Esta etapa é importante, porque as navalhas utilizadas na etapa de microtomia, como a navalha de aço, para os blocos de parafina, e a navalha de vidro, para os blocos de resina acrílica, são bastante delicadas, e perdem o corte facilmente. Assim, os ossos ou outros materiais calcificados devem ser cortados em pequenos pedaços (cerca de 4mm) com serra adequada, antes da fixação. Depois de completada a fixação, o fragmento deve ser imerso na solução descalcificadora. Geralmente são empregados como agentes descalcificadores os ácidos nítrico, fórmico, tricloacético, clorídrico, pícrico e sulfossalicílico.

Não existe uma solução descalcificadora ideal. O ácido usado deve ser completamente removido do tecido depois de terminada a descalcificação, por meio de lavagem abundante e cuidadosa em água corrente ou álcool, de acordo com o agente descalcificador empregado. Os tempos de lavagem devem ser verificados de acordo com o protocolo utilizado.

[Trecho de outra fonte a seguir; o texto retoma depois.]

(** * Verification of the [stu] repository: SFTP tree synchronisation and quicksort

    Shallow embedding of [src/sftp_tool.py] (path joining, remote directory
    materialisation, upload and download engines) and of
    [src/src/quicksort.py] (functional and in-place quicksort), followed by
    the properties the specification states about them. *)

From Stdlib Require Import Ascii String.
From Stdlib Require QArith.
From stdpp Require Import gmap strings list sorting pretty.

Open Scope Z_scope.

(** ** Part I: [quicksort.py] *)

Module Quicksort.

(** Python's rich-comparison protocol, as the four operators the two
    quicksorts use: [<], [<=], [>] and [==]. *)
Class PyOrd (A : Type) := {
  py_lt : A → A → bool;
  py_le : A → A → bool;
  py_gt : A → A → bool;
  py_eq : A → A → bool
}.

(** "Mutually comparable" elements: the operators describe one strict total
    order whose [==] is identity of values. *)
Class PyTotalOrd (A : Type) `{PyOrd A} := {
  py_eq_true x y : py_eq x y = true ↔ x = y;
  py_lt_irrefl x : py_lt x x = false;
  py_lt_trans x y z : py_lt x y = true → py_lt y z = true → py_lt x z = true;
  py_lt_total x y : py_lt x y = true ∨ x = y ∨ py_lt y x = true;
  py_gt_lt x y : py_gt x y = py_lt y x;
  py_le_lt x y : py_le x y = py_lt x y || py_eq x y
}.

#[export] Instance Z_PyOrd : PyOrd Z :=
  {| py_lt := Z.ltb; py_le := Z.leb; py_gt := Z.gtb; py_eq := Z.eqb |}.

(** What a call can end in besides a value.  [IndexError] is the exception of
    an out-of-range subscript; [OutOfFuel] is not a Python outcome, it marks
    a recursion that the fuel given to the model did not cover. *)
Inductive exn := IndexError | OutOfFuel.

Inductive res (T : Type) := Ok (v : T) | Raise (e : exn).
Arguments Ok {T} v.
Arguments Raise {T} e.

#[export] Instance res_bind : MBind res := λ T U k m,
  match m with
  | Ok v => k v
  | Raise e => Raise e
  end.

Section Code.
Context {A : Type} `{PyOrd A}.

(** [arr[i]] with Python's subscript rule: a negative index counts from the
    end, anything outside [-len, len) raises. *)
Definition py_index (arr : list A) (i : Z) : res nat :=
  let n := Z.of_nat (length arr) in
  if bool_decide (0 ≤ i < n) then Ok (Z.to_nat i)
  else if bool_decide (- n ≤ i < 0) then Ok (Z.to_nat (i + n))
  else Raise IndexError.
(** The row of an item; the stock is written by [String]. *)
Definition rowOf (activeTab : ItemType) (item : Item.t) : list str :=
  match activeTab with
  | part => [Item.code item; Item.name item; Item.drawingNumber item;
             toString (calculateStock item)]
  | product => [Item.code item; Item.name item;
                toString (calculateStock item)]
  end.

(** [exportToExcel]: the content of the file that is downloaded. *)
Definition exportToExcel (items : App.store) (searchTerm : str)
    (activeTab : ItemType) : str :=
  fold_left
    (fun csvContent item => csvContent ++ csvLine (rowOf activeTab item))
    (App.filteredInventory items searchTerm activeTab)
    (bom ++ ItemDetailModal.join L"," (headers activeTab) ++ crlf).

End AppExport.

(* ================================================================= *)
(** ** Definitions used to state the properties *)

(** The contribution of one transaction to the stock. *)
Definition signedQuantity (t : Transaction.t) : Z :=
  match Transaction.type t with
  | purchase => Transaction.quantity t
  | release => - Transaction.quantity t
  end.

(** The signed sum of a transaction list, as the specification words it. *)
Fixpoint signedSum (ts : list Transaction.t) : Z :=
  match ts with
  | [] => 0
  | t :: rest => signedQuantity t + signedSum rest
  end.

(** The mutations of the store that are scoped to an item id. *)
Inductive mutation : Type :=
| AddTransaction (itemId : str) (transaction : TransactionData) (newId : str)
| UpdateTransaction (itemId transactionId : str)
                    (updatedData : Transaction.partial)
| DeleteTransaction (itemId transactionId : str)
| UpdateItem (itemId : str) (updatedData : Item.partial).

Definition target (m : mutation) : str :=
  match m with
  | AddTransaction itemId _ _ => itemId
  | UpdateTransaction itemId _ _ => itemId
  | DeleteTransaction itemId _ => itemId
  | UpdateItem itemId _ => itemId
  end.

Definition apply (m : mutation) (items : App.store) : App.store :=
  match m with
  | AddTransaction itemId transaction newId =>
      App.handleAddTransaction itemId transaction newId items
  | UpdateTransaction itemId transactionId updatedData =>
      App.handleUpdateTransaction itemId transactionId updatedData items
  | DeleteTransaction itemId transactionId =>
      App.handleDeleteTransaction itemId transactionId items
  | UpdateItem itemId updatedData =>
      App.handleUpdateItem itemId updatedData items
  end.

Com a finalidade de permitir que a luz do microscópio atravesse o material, cortes muito delgados de tecido têm que ser feitos, de espessura de micrômetros. Infelizmente, embora o processo de fixação endureça o tecido, o material não se torna suficientemente firme ou coeso para sozinho permitir cortes delgados perfeitos.

Para que esse grau de firmeza seja atingido, o tecido deve ser completamente impregnado com algum meio de sustentação que manterá juntas as células e as estruturas intercelulares. Os materiais de sustentação usados são denominados materiais de inclusão.

Certos materiais de inclusão, como a gelatina, são solúveis em água, e assim os tecidos não precisam ser desidratados antes do uso. No entanto, os materiais mais comumente usados são substâncias semelhantes à parafina, que não são miscíveis com água.

Quando estes materiais de inclusão forem utilizados os tecidos obrigatoriamente deverão ser desidratados antes da inclusão. Resinas acrílicas (plásticas) também são utilizadas como meios de inclusão, mas aqui abordaremos principalmente o uso da parafina.